I almost think they can't be compared like this. The R34GTR is just a different conception to the new one in so many ways. Apart from anything else you're comparing technology which is about 12 years separated.

I suspect for day to day reliability, warranty, that 'out of the box' fastness etc. you should just go R35. If however servicing and tyre costs scare you don't. But don't get an R34 either, LOL.


----------



## GT-R Glenn (Nov 9, 2002)

R34's arn't the "holy grail" or stupidly expensive to service and dont suddenly break their gearboxes for no apparent reason .....


----------



## nazams (Sep 28, 2009)

I have R34 GTR I was just thinking how it would be 
like whn you have the same power in boths car what be 
faster only, not looks, warranty or anything.


----------



## nazams (Sep 28, 2009)

Tazmax 900bhp u can't have it as a everyday car unless 
ur loaded. You can have a 34 with 550bhp as a daily driver
and giving it good stick whn needed, but that only nicely tuned
and set up right.


----------



## EndlessR (Nov 6, 2007)

good question but if you look at the data available, the R35 is king due to the more accessable RPM on an every day level, plus the R35s transmission make it not only easier to drive faster, but no time lost with changing gears manually and clutching with the R34. 

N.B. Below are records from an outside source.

(** X10. When the dataset has at most two rows, or all its errors are
    equal, and the binner returns, the histogram of the errors has exactly
    one entry, which counts every row: Doane's rule is not consulted. *)
Theorem binner_one_histogram_bin l cm h hist bins h' d ts ps e0 :
  _me_mae_distr l cm h = (inr (hist, bins), h') →
  h !! l = Some d → complete_frame d cm ts ps →
  length ts ≤ 2 ∨ (∀ e, e ∈ zip_with Qminus ts ps → (e == e0)%Q) →
  ∃ e, hist = [(e, Z.of_nat (length ts))].
Proof.
  intros Hrun Hl' Hdf Hdeg. inv_binner Hrun.
  rewrite Hl in Hl'. injection Hl' as <-.
  destruct Hdf as [Htgt Hpred _ _ Hlen Hrows].
  rewrite Htarget in Htgt. injection Htgt as ->.
  rewrite Hprediction in Hpred. injection Hpred as ->.
  rewrite sub_numeric, zip_with_fsub_Some in Hsub
    by (by rewrite !length_fmap).
  injection Hsub as <-.
  assert (Some <$> zip_with Qminus ts ps ≠ []) as Hdata.
  { destruct ts, ps; done. }
  destruct (histogram_doane_total _ _ _ _ Hdata Hedges Hhist)
    as (_ & Helen & _ & Hsum).
  destruct (histogram_bin_edges_inr _ _ Hdata Hedges)
    as (vs & e & es & _ & last_edge & Hvs & _ & -> & _ & Hn & _).
  rewrite finite_values_fmap_Some in Hvs. injection Hvs as <-.
  rewrite (n_equal_bins_degenerate _ e0) in Hn.
  2:{ destruct Hdeg as [Hsmall|Hconst]; [left|by right].
      rewrite length_zip_with. lia. }
  destruct es; [|done].
  destruct counts as [|c [|? ?]]; try done.
  exists e. rewrite Hzip. cbn in Hsum |- *.
  rewrite length_fmap, length_zip_with in Hsum. do 2 f_equal. lia.
Qed.
End binner_more.

Section calculate_more.
Context `{!np.DoaneRule} `{!analyzers.RegressionPerformanceAnalyzer}.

R35 GTR with fuel and driver (+100kg) 
Power: 550hp
weight: 1740kg+100 = 1840kg
HP/ton: 303.69
440lbft @ 3200rpm (normal) or say 500lb/ft for 550hp engine
lbft/ton: 276

R34 GTR with fuel and driver (+100kg)
Power: 550hp
weight: 1660kg
HP/ton: 336.62
293lbft @ 4400rpm (normal) or say 440lb/ft for 550hp engine
lbft/ton: 269

The R35 is best in my eyes, but the transmission is too much of a lottery which for me would spoil some of the ownership as your not sure when it will need to go back nissan, thats why I have just bought an R34 GTR Vspec  and will have fun on the tracks, with no transmission worries. 

Rick


----------



## TAZZMAXX (Mar 9, 2010)

nazams said:


> Tazmax 900bhp u can't have it as a everyday car unless
> ur loaded. You can have a 34 with 550bhp as a daily driver
> and giving it good stick whn needed, but that only nicely tuned
> and set up right.


You're right, it can't be used as a daily driver and he doesn't! The point I was making is that even with all that power, even _he_ realises it's a step too far. As tonigmr2 says, they are 2 different cars and, as such, are hard to compare. To put it simply, I would say that the 35 has the refinement but the 34 has the character. There are too many variables to make a direct comparison.


----------



## dipone (Sep 5, 2006)

R35 is starting to look fragile, but i love them and dont know what i would chooseout of the two


----------



## DrGtr (Jul 18, 2009)

This is simple look at the comparison the r32 has around 550 and the r33 and r34 have 600hp r35 is stock. 
YouTube - Skyline R32 GTR VS R33 GTR VS R34 GTR VS R35 GTR

The way of using that power for sure r35 is much better with all the new updated than the rest, i have an r34 but i have test drive the r35 and there are really 2 totally different cars,for some reasons i like more the r35 for some r34 there both really gr8 cars, both high maintenance, both you can have a lot fun with. r34 have a lot more history and glory which the r35 will never have, its like watching the same movies second part if you know what i mean, for collection is r34 all the way, r35 is a soupercar from the factory r34 it isn't from the factory, i can name you 50 +/- for each of them , at the end of the day you have to get what you believe you like the most or have both of them


----------



## Rain (Apr 8, 2006)

EndlessR said:


> blahblahblah, thats why I have just bought an R34 GTR Vspec  blah
> 
> Rick




 Finally!

err..R34 all the way


----------



## TREG (May 20, 2004)

DrGtr said:


> This is simple look at the comparison the r32 has around 550 and the r33 and r34 have 600hp r35 is stock.
> YouTube - Skyline R32 GTR VS R33 GTR VS R34 GTR VS R35 GTR




So have the 33 and spend the extra money on mods:chuckle:


----------



## DrGtr (Jul 18, 2009)

Or have the r32 which is the lightest and have even more money for the mods + a motorbike!! No man i wouldn't change the r34 with anything in the world, it has the character style fame and don't forget the PlayStation generation, but if i won the lottery i wouldn't mind to get the r35 as well and tune it for a reliable 1000000000 bhp.But i will never sell my R34 it will stay as a classic supercar for my grandchildren


----------



## markM3 (Jan 7, 2008)

I have the full vid and it says the GTR32 has 400ps which is around 400bhp.

Cheers,


----------



## DrGtr (Jul 18, 2009)

where can i get this full dvd from?


----------



## Sub Boy (Jan 28, 2008)

http://www.gtr.co.uk/forum/137360-r32-vs-r33-vs-r34-vs-r35.html


----------



## stealth (Jul 6, 2004)

GT-R Glenn said:


> R34's arn't the "holy grail" or stupidly expensive to service and dont suddenly break their gearboxes for no apparent reason .....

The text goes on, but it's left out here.